A lot of your fans are in-fact atheists, or non-religious. This speaks to the concept of music being able to transcend boundaries that might be put up by belief systems, and that a song can have multiple meanings for different people. What are your thoughts on this?
I answered this a little bit in the last question – but yes, I think it’s great that songs can be open to interpretation. I like that not only in music but also in poetry and film. It leaves something to the imagination, and I think it’s cool that it can mean something completely different to me than to someone else. So yes, we do have lots and lots of fans that are very open about being atheist but still like our music. It gives them hope and inspires them. I’m truly happy about that and I like to meet those fans. I like the fact that they feel comfortable coming to the shows, being themselves, meeting me and telling me face to face “hey, I’m not religious at all but thanks for your music.” I think that’s great, that’s what I want to be doing.
In recent interviews, you’ve stated that a new Skillet album is halfway done. Can you give any comment on what the album may sound like?
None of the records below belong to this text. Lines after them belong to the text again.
(** What an extraction yields: a token that is plain, and a shorter stream. *)
Lemma extract_some s w r :
  extract s = Some (w, r) ->
  plain w = true /\ String.length r < String.length s.
Proof.
  unfold extract. destruct (skipws s) as [|c s'] eqn:E; [discriminate|].
  remember (String c s') as s1 eqn:Es1.
  intros H. injection H as H. subst s1.
  pose proof (skipws_head _ _ _ E) as Hc.
  pose proof (word_nonempty c s' Hc) as Hne.
  pose proof (word_no_space_out (String c s')) as Hns.
  pose proof (word_length _ _ _ H) as Hlen.
  pose proof (skipws_length s) as Hskip.
  rewrite H in Hne, Hns. cbn [fst] in Hne, Hns.
  split.
  - unfold plain. rewrite Hns. destruct w; [contradiction | reflexivity].
  - rewrite E in Hskip. rewrite <- Hlen in Hskip.
    destruct w; [contradiction|]. cbn in Hskip. lia.
Qed.

Lemma read_loop_enough : forall n n' s m,
  String.length s <= n -> String.length s <= n' ->
  read_loop n s m = read_loop n' s m.
Proof.
  induction n as [|n IH]; intros n' s m Hn Hn'.
  - destruct s; [|cbn in Hn; lia]. destruct n'; reflexivity.
  - destruct n' as [|n'].
    + destruct s; [reflexivity | cbn in Hn'; lia].
    + cbn. destruct (extract s) as [[k s1]|] eqn:E1; [|reflexivity].
      destruct (extract s1) as [[v s2]|] eqn:E2; [|reflexivity].
      apply extract_some in E1 as [_ H1]. apply extract_some in E2 as [_ H2].
      apply IH; lia.
Qed.

(** The reading loop stores plain keys and values only. *)
Lemma read_loop_plain : forall n s m,
  map_Forall plain_pair m -> map_Forall plain_pair (read_loop n s m).
Proof.
  induction n as [|n IH]; intros s m Hm; cbn; [exact Hm|].
  destruct (extract s) as [[k s1]|] eqn:E1; [|exact Hm].
  destruct (extract s1) as [[v s2]|] eqn:E2; [|exact Hm].
  apply IH. apply map_Forall_insert_2; [|exact Hm].
  apply extract_some in E1 as [Hk _]. apply extract_some in E2 as [Hv _].
  split; assumption.
Qed.

(** *** The three keys of the tab *)

Lemma plain_flag b : plain (flag b) = true.
Proof. destruct b; reflexivity. Qed.

Lemma flag_is_one b : String.eqb (flag b) "1" = b.
Proof. destruct b; reflexivity. Qed.

Lemma languages_plain lang :
  In lang languages -> plain lang = true.
Proof.
  cbn. intros [<-|[<-|[<-|[]]]]; reflexivity.
Qed.

Lemma set_active_text_offered lang :
  In lang languages -> set_active_text lang = Some lang.
Proof.
  cbn. intros [<-|[<-|[<-|[]]]]; reflexivity.
Qed.

Lemma set_active_text_some text lang :
  set_active_text text = Some lang -> text = lang /\ In lang languages.
Proof.
  unfold set_active_text.
  destruct (existsb (String.eqb text) languages) eqn:E; [|discriminate].
  intros H. injection H as <-. split; [reflexivity|].
  apply existsb_exists in E as [x [Hin Hx]].
  apply String.eqb_eq in Hx. subst x. exact Hin.
Qed.

Lemma at_key_present key value s :
  s !! key = Some value -> at_key key s = (value, s).
Proof. intros H. unfold at_key. rewrite H. reflexivity. Qed.

Lemma saved_autostart t :
  saved_settings t !! "autostart" = Some (flag (autostart_check_ t)).
Proof.
  unfold saved_settings.
  rewrite lookup_insert_ne by discriminate.
  rewrite lookup_insert_ne by discriminate.
  apply lookup_insert_eq.
Qed.

Lemma saved_notifications t :
  saved_settings t !! "notifications" = Some (flag (notifications_check_ t)).
Proof.
  unfold saved_settings.
  rewrite lookup_insert_ne by discriminate.
  apply lookup_insert_eq.
Qed.

Lemma saved_language t :
  saved_settings t !! "language" = Some (get_active_text (language_combo_ t)).
Proof. unfold saved_settings. apply lookup_insert_eq. Qed.

(** A tab whose written pairs are plain is rebuilt from its file. *)
Lemma reopening_plain
    (items : gmap string string -> list (string * string))
    (t : SettingsTab) (lang : string) :
  (forall s, items s ≡ₚ map_to_list s) ->
  language_combo_ t = Some lang -> In lang languages ->
  map_Forall plain_pair (saved_settings t) ->
  new_SettingsTab (Some (written (items (saved_settings t))))
    = mkSettingsTab (autostart_check_ t) (notifications_check_ t)
        (Some lang) (saved_settings t).
Proof.
  intros Hitems Hl Hin Hs.
  unfold new_SettingsTab, load_settings. cbn [settings_ language_combo_].
  rewrite (read_pairs_written _ _ (Hitems _) Hs).
  rewrite (at_key_present _ _ _ (saved_autostart t)).
  rewrite (at_key_present _ _ _ (saved_notifications t)).
  rewrite (at_key_present _ _ _ (saved_language t)).
  rewrite !flag_is_one, Hl. cbn [get_active_text].
  rewrite (set_active_text_offered _ Hin).
  pose proof (languages_plain _ Hin) as Hp.
  destruct lang; [discriminate | reflexivity].
Qed.

(** What [at_key] leaves in the store: the pairs that were there, and the
    key with an empty value. *)
Lemma at_key_lookup key s k v :
  (at_key key s).2 !! k = Some v -> s !! k = Some v \/ k = key.
Proof.
  unfold at_key. destruct (s !! key) eqn:E; cbn [snd]; [left; assumption|].
  destruct (decide (key = k)) as [->|Hne]; [right; reflexivity|].
  rewrite lookup_insert_ne by exact Hne. left. assumption.
Qed.

(** The store of a constructed tab: plain pairs, but for the three keys of
    the tab. *)
Lemma new_SettingsTab_store file k v :
  settings_ (new_SettingsTab file) !! k = Some v ->
  plain_pair k v \/ In k ["autostart"; "notifications"; "language"].
Proof.
  destruct file as [text|]; [|cbn; rewrite lookup_empty; discriminate].
  unfold new_SettingsTab, load_settings. cbn [settings_].
  pose proof (read_loop_plain (String.length text) text ∅
                (map_Forall_empty _)) as Hread.
  fold (read_pairs text ∅) in Hread.
  pose proof (at_key_lookup "autostart" (read_pairs text ∅) k v) as H1.
  destruct (at_key "autostart" (read_pairs text ∅)) as [a s1].
  pose proof (at_key_lookup "notifications" s1 k v) as H2.
  destruct (at_key "notifications" s1) as [n s2].
  pose proof (at_key_lookup "language" s2 k v) as H3.
  destruct (at_key "language" s2) as [l s3].
  cbn [snd settings_] in *. intros Hk.
  destruct (H3 Hk) as [Hk2| ->]; [|right; cbn; tauto].
  destruct (H2 Hk2) as [Hk1| ->]; [|right; cbn; tauto].
  destruct (H1 Hk1) as [Hk0| ->]; [|right; cbn; tauto].
  left. exact (Hread _ _ Hk0).
Qed.

(** X29. Closing the tab and opening it again restores it.  Take the tab
    that the constructor builds from any file, or from none, with the check
    buttons set either way and any of the offered languages selected.  When
    the file can be opened, the constructor builds from the file written by
    [save_settings] the tab that was closed: the same check buttons, the same
    language and the same store.  This holds for every order in which the
    store lists its pairs. *)
Theorem session_is_restored
    (items : gmap string string -> list (string * string))
    (file : option string) (autostart notifications : bool) (lang : string) :
  (forall s, items s ≡ₚ map_to_list s) ->
  In lang languages ->
  exists text,
    (save_settings items true
       (mkSettingsTab autostart notifications (Some lang)
          (settings_ (new_SettingsTab file)))).2 = Some text
    /\ new_SettingsTab (Some text)
       = (save_settings items true
            (mkSettingsTab autostart notifications (Some lang)
               (settings_ (new_SettingsTab file)))).1
    /\ autostart_check_ (new_SettingsTab (Some text)) = autostart
    /\ notifications_check_ (new_SettingsTab (Some text)) = notifications
    /\ language_combo_ (new_SettingsTab (Some text)) = Some lang.
Proof.
  intros Hitems Hin.
  set (t := mkSettingsTab autostart notifications (Some lang)
              (settings_ (new_SettingsTab file))).
  assert (Hplain : map_Forall plain_pair (saved_settings t)).
  { intros k v. unfold saved_settings. cbn [t language_combo_ get_active_text
      notifications_check_ autostart_check_ settings_].
    rewrite !lookup_insert_Some.
    intros [[<- <-]|[Hl [[<- <-]|[Hn [[<- <-]|[Ha Hk]]]]]].
    - split; [reflexivity | apply languages_plain; exact Hin].
    - split; [reflexivity | apply plain_flag].
    - split; [reflexivity | apply plain_flag].
    - destruct (new_SettingsTab_store _ _ _ Hk) as [Hp|Hthree]; [exact Hp|].
      cbn in Hthree. destruct Hthree as [E|[E|[E|[]]]]; congruence. }
  pose proof (reopening_plain items t lang Hitems eq_refl Hin Hplain) as Hnew.
  exists (written (items (saved_settings t))).
  split; [reflexivity|]. rewrite Hnew. repeat split; reflexivity.
Qed.

Lemma session_is_restored_witness :
  exists text,
    (save_settings map_to_list true
       (mkSettingsTab true false (Some "pt")
          (settings_ (new_SettingsTab (Some french))))).2 = Some text
    /\ new_SettingsTab (Some text)
       = (save_settings map_to_list true
            (mkSettingsTab true false (Some "pt")
               (settings_ (new_SettingsTab (Some french))))).1
    /\ autostart_check_ (new_SettingsTab (Some text)) = true
    /\ notifications_check_ (new_SettingsTab (Some text)) = false
    /\ language_combo_ (new_SettingsTab (Some text)) = Some "pt".
Proof.
  apply (session_is_restored map_to_list (Some french) true false "pt").
  - intros s. reflexivity.
  - cbn. right. left. reflexivity.
Defined.

Lemma at_key_value key s :
  (at_key key s).2 !! key = Some (at_key key s).1.
Proof.
  unfold at_key. destruct (s !! key) eqn:E; cbn; [exact E|].
  apply lookup_insert_eq.
Qed.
We are not currently recording a record, however, we are currently writing a record. We’re about halfway done with the writing process then we’ll be recording, hopefully, by the summer time. I plan to release the record early next year and we’re having a great time writing the songs. We’re feeling really inspired. It’s actually been an enjoyable process. Sometimes it’s not enjoyable, it can feel like work and be frustrating, and you can have writers block. This time we’re enjoying writing and I’m excited about the new material. I hope to have the best record that we’ve ever recorded released next year.
You must obviously be familiar with South African music seeing as you’ve toured with Seether many times in the past. Are you excited to finally be heading to South African shores for Freedom Festival?
Yes, we’re very excited. I’ve never been to South Africa, which is cool in itself. We’re going to come and just get to see some of the beautiful landscape. I do have friends in the band Seether, and I’ve known some other bands and people from South Africa that have told me about how beautiful the cities are, and everyone says “you have to go do a safari, it’s one of the best things I’ve ever done!” So we’re very excited about seeing the country in general, but probably more than that, I’m excited about seeing the fans. The idea that someone in another country knows my music is still amazing to me. We’re so excited about headlining Freedom Festival; it’s such an honor to be asked. We’re just going to come and hopefully do a great show for everybody and have a great time!
Finally, what do you have to say for your South African fans?
I’d just like to tell the fans, thank you for listening to the music and thank you for wanting us to come to your country for the first time! I hope that lots of you get to come out, rock out with us, sing the songs and we’ll do our very best to make it an experience that everyone remembers. I just can’t wait to see everybody!